▸ WHAT TO WORK ON: Each line of the data below that includes the string "Local" must be copied.

▸ THE INPUT:
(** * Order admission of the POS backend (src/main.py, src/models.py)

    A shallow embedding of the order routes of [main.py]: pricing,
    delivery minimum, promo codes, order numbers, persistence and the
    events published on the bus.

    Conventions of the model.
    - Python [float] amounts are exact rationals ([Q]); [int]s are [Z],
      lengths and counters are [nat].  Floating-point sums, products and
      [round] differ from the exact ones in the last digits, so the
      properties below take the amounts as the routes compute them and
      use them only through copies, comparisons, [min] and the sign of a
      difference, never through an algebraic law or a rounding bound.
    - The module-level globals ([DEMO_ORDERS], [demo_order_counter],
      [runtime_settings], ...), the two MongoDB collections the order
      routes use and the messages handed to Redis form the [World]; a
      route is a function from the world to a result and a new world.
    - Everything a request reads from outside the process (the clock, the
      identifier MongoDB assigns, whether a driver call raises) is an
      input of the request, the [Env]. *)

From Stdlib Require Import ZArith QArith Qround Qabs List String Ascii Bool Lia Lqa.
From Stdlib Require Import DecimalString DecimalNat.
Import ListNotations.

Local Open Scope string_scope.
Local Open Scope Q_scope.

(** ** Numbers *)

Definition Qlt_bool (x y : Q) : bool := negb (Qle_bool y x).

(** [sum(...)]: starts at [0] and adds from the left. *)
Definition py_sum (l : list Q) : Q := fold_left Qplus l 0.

▸ THE COMPLETED TASK:
Local Open Scope string_scope.
Local Open Scope Q_scope.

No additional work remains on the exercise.